■ **Exercise description**
Output must match the data below exactly from its first line through the line that contains "Definition quoted (ensure_ascii", with no other line.

[[ Data for this exercise, beginning ]]

(* ===== verification/Json.v ===== *)
(** * Canonical text

    The text forms the backend hashes: [json.dumps] with sorted keys and the
    compact separators, the [str] of UUIDs, decimals, dates and UTC datetimes.
    A text is its UTF-8 bytes.  With [ensure_ascii] the model covers ASCII
    texts; without it, all of them. *)

From Stdlib Require Import Ascii.
From S2P Require Import Prelude Sha256 Calendar Decimal.
Local Open Scope Z_scope.

Inductive jvalue :=
  | VNull
  | VBool (b : bool)
  | VInt (z : Z)
  | VStr (s : string)
  | VList (l : list jvalue)
  | VObj (l : list (string * jvalue)).

Definition vopt {A} (f : A → jvalue) (x : option A) : jvalue :=
  match x with Some a => f a | None => VNull end.

(** [json.encoder]: the escapes of a string. *)
Definition escape_char (ensure_ascii : bool) (c : ascii) : string :=
  let n := N_of_ascii c in
  if (n =? 34)%N then String "\" (String c EmptyString)
  else if (n =? 92)%N then "\\"
  else if (n =? 10)%N then "\n"
  else if (n =? 13)%N then "\r"
  else if (n =? 9)%N then "\t"
  else if (n =? 12)%N then "\f"
  else if (n =? 8)%N then "\b"
  else if (n <? 32)%N || (ensure_ascii && (126 <? n)%N) then "\u00" +:+ hex_digits 2 n ""
  else String c EmptyString.

Fixpoint escape (ensure_ascii : bool) (s : string) : string :=
  match s with
  | EmptyString => EmptyString
  | String c s => escape_char ensure_ascii c +:+ escape ensure_ascii s
  end.

Definition quote_char : ascii := ascii_of_N 34.
Definition quoted (ensure_ascii : bool) (s : string) : string :=
  String quote_char (escape ensure_ascii s +:+ String quote_char EmptyString).

Fixpoint join (l : list string) : string :=
  match l with
  | [] => ""
  | [s] => s
  | s :: l => s +:+ "," +:+ join l
  end.

Definition key_le (a b : string * string) : Prop := String.leb a.1 b.1 = true.
#[export] Instance key_le_dec : RelDecision key_le.
Proof. intros a b. unfold key_le. apply _. Defined.

(** [json.dumps(v, sort_keys=True, separators=(",", ":"))] *)
Fixpoint dumps (ensure_ascii : bool) (v : jvalue) : string :=
  match v with
  | VNull => "null"
  | VBool b => if b then "true" else "false"
  | VInt z => show_Z z
  | VStr s => quoted ensure_ascii s
  | VList l => "[" +:+ join (dumps ensure_ascii <$> l) +:+ "]"
  | VObj l =>
      let members := (λ kv, (kv.1, dumps ensure_ascii kv.2)) <$> l in
      "{" +:+ join ((λ kv, quoted ensure_ascii kv.1 +:+ ":" +:+ kv.2) <$> merge_sort key_le members) +:+ "}"
  end.

(** ** [str] of the values that are hashed *)

(** [str(uuid)] *)
Definition uuid_text (u : uuid) : string :=
  let h k n := hex_digits n (N.shiftr u k) "" in
  h 96%N 8%nat +:+ "-" +:+ h 80%N 4%nat +:+ "-" +:+ h 64%N 4%nat +:+ "-" +:+ h 48%N 4%nat +:+ "-"
    +:+ h 0%N 12%nat.

(** The last [n] decimal digits of [z]. *)
Fixpoint digits (n : nat) (z : Z) (rest : string) : string :=
  match n with
  | O => rest
  | S n => digits n (z / 10) (String (digit_char (z mod 10)) rest)
  end.

Definition zeros (n : Z) : string := digits (Z.to_nat n) 0 "".

(** [Decimal.normalize], for at most 28 digits: strip the trailing zeros. *)
Fixpoint strip_zeros (fuel : nat) (d : decimal) : decimal :=
  match fuel with
  | O => d
  | S fuel => if coef d mod 10 =? 0 then strip_zeros fuel (MkDecimal (coef d / 10) (expo d + 1)) else d
  end.
Definition dnormalize (d : decimal) : decimal :=
  if coef d =? 0 then MkDecimal 0 0 else strip_zeros (Z.to_nat (ndigits (coef d))) d.

(** [format(d, "f")] *)
Definition format_f (d : decimal) : string :=
  let sign := if coef d <? 0 then "-" else "" in
  let c := Z.abs (coef d) in
  if 0 <=? expo d then sign +:+ show_nonneg (c * 10 ^ expo d)
  else sign +:+ show_nonneg (c / 10 ^ (- expo d)) +:+ "." +:+ digits (Z.to_nat (- expo d)) c "".

(** [str(d)]: scientific notation outside the plain range. *)
Definition decimal_str (d : decimal) : string :=
  let sign := if coef d <? 0 then "-" else "" in
  let c := Z.abs (coef d) in
  let n := ndigits c in
  let adjusted := expo d + n - 1 in
  if (expo d <=? 0) && (-7 <? adjusted) then
    if expo d =? 0 then sign +:+ show_nonneg c
    else sign +:+ show_nonneg (c / 10 ^ (- expo d)) +:+ "." +:+ digits (Z.to_nat (- expo d)) c ""
  else
    sign +:+ show_nonneg (c / 10 ^ (n - 1))
    +:+ (if n =? 1 then "" else "." +:+ digits (Z.to_nat (n - 1)) c "")
    +:+ "E" +:+ (if adjusted <? 0 then "-" else "+") +:+ show_nonneg (Z.abs adjusted).

(** [date.fromordinal] *)
Definition fromordinal (ordinal : Z) : date :=
  let n := ordinal - 1 in
  let n400 := n / 146097 in let n := n mod 146097 in
  let n100 := n / 36524 in let n := n mod 36524 in
  let n4 := n / 1461 in let n := n mod 1461 in
  let n1 := n / 365 in let n := n mod 365 in
  let y := n400 * 400 + n100 * 100 + n4 * 4 + n1 + 1 in
  if (n1 =? 4) || (n100 =? 4) then MkDate (y - 1) 12 31
  else
    let m := (n + 50) / 32 in
    let m := if n <? days_before_month y m then m - 1 else m in
    MkDate y m (n - days_before_month y m + 1).

(** [date.isoformat] *)
Definition date_text (d : date) : string :=
  digits 4 (year d) "" +:+ "-" +:+ digits 2 (month d) "" +:+ "-" +:+ digits 2 (day d) "".

(** [t.isoformat(timespec="microseconds")] of a UTC datetime, with [Z]. *)
Definition utc_text (t : datetime) : string :=
  let us := t mod MICROSECONDS_PER_DAY in
  date_text (fromordinal (t / MICROSECONDS_PER_DAY + EPOCH_ORDINAL))
  +:+ "T" +:+ digits 2 (us / 3600000000) "" +:+ ":" +:+ digits 2 (us / 60000000 mod 60) ""
  +:+ ":" +:+ digits 2 (us / 1000000 mod 60) "" +:+ "." +:+ digits 6 (us mod 1000000) "" +:+ "Z".

(** ** Examples *)

Example dumps_sorted :
  dumps false (VObj [("b", VInt (-12)); ("a", VList [VNull; VBool true; VStr "x\y"])])
  = String.concat "" ["{"; String quote_char "a"; String quote_char ":[null,true,"; String quote_char "x\\y";
                      String quote_char "],"; String quote_char "b"; String quote_char ":-12}"].
Proof. vm_compute. reflexivity. Qed.
Example uuid_text_example :
  uuid_text 0x1379d36c1ca955b79c0d5235a0ba1f36 = "1379d36c-1ca9-55b7-9c0d-5235a0ba1f36".
Proof. vm_compute. reflexivity. Qed.
Example decimal_texts :
  (λ n, format_f (dnormalize (of_cents n))) <$> [0; 1; 50; 60000; 60050; -125]
  = ["0"; "0.01"; "0.5"; "600"; "600.5"; "-1.25"].
Proof. vm_compute. reflexivity. Qed.
Example decimal_strs :
  decimal_str <$> [MkDecimal 500 0; MkDecimal 50000 (-2); MkDecimal 5 2; MkDecimal 15 1; MkDecimal 1 (-2); MkDecimal 0 (-2)]
  = ["500"; "500.00"; "5E+2"; "1.5E+2"; "0.01"; "0.00"].
Proof. vm_compute. reflexivity. Qed.
Example utc_texts :
  utc_text <$> [0; 1785542400000001; -1]
  = ["1970-01-01T00:00:00.000000Z"; "2026-08-01T00:00:00.000001Z"; "1969-12-31T23:59:59.999999Z"].
Proof. vm_compute. reflexivity. Qed.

[[ Data for this exercise, end ]]

■ **Answer to this exercise**
(* ===== verification/Json.v ===== *)
(** * Canonical text

    The text forms the backend hashes: [json.dumps] with sorted keys and the
    compact separators, the [str] of UUIDs, decimals, dates and UTC datetimes.
    A text is its UTF-8 bytes.  With [ensure_ascii] the model covers ASCII
    texts; without it, all of them. *)

From Stdlib Require Import Ascii.
From S2P Require Import Prelude Sha256 Calendar Decimal.
Local Open Scope Z_scope.

Inductive jvalue :=
  | VNull
  | VBool (b : bool)
  | VInt (z : Z)
  | VStr (s : string)
  | VList (l : list jvalue)
  | VObj (l : list (string * jvalue)).

Definition vopt {A} (f : A → jvalue) (x : option A) : jvalue :=
  match x with Some a => f a | None => VNull end.

(** [json.encoder]: the escapes of a string. *)
Definition escape_char (ensure_ascii : bool) (c : ascii) : string :=
  let n := N_of_ascii c in
  if (n =? 34)%N then String "\" (String c EmptyString)
  else if (n =? 92)%N then "\\"
  else if (n =? 10)%N then "\n"
  else if (n =? 13)%N then "\r"
  else if (n =? 9)%N then "\t"
  else if (n =? 12)%N then "\f"
  else if (n =? 8)%N then "\b"
  else if (n <? 32)%N || (ensure_ascii && (126 <? n)%N) then "\u00" +:+ hex_digits 2 n ""
  else String c EmptyString.

Fixpoint escape (ensure_ascii : bool) (s : string) : string :=
  match s with
  | EmptyString => EmptyString
  | String c s => escape_char ensure_ascii c +:+ escape ensure_ascii s
  end.

Definition quote_char : ascii := ascii_of_N 34.
Definition quoted (ensure_ascii : bool) (s : string) : string :=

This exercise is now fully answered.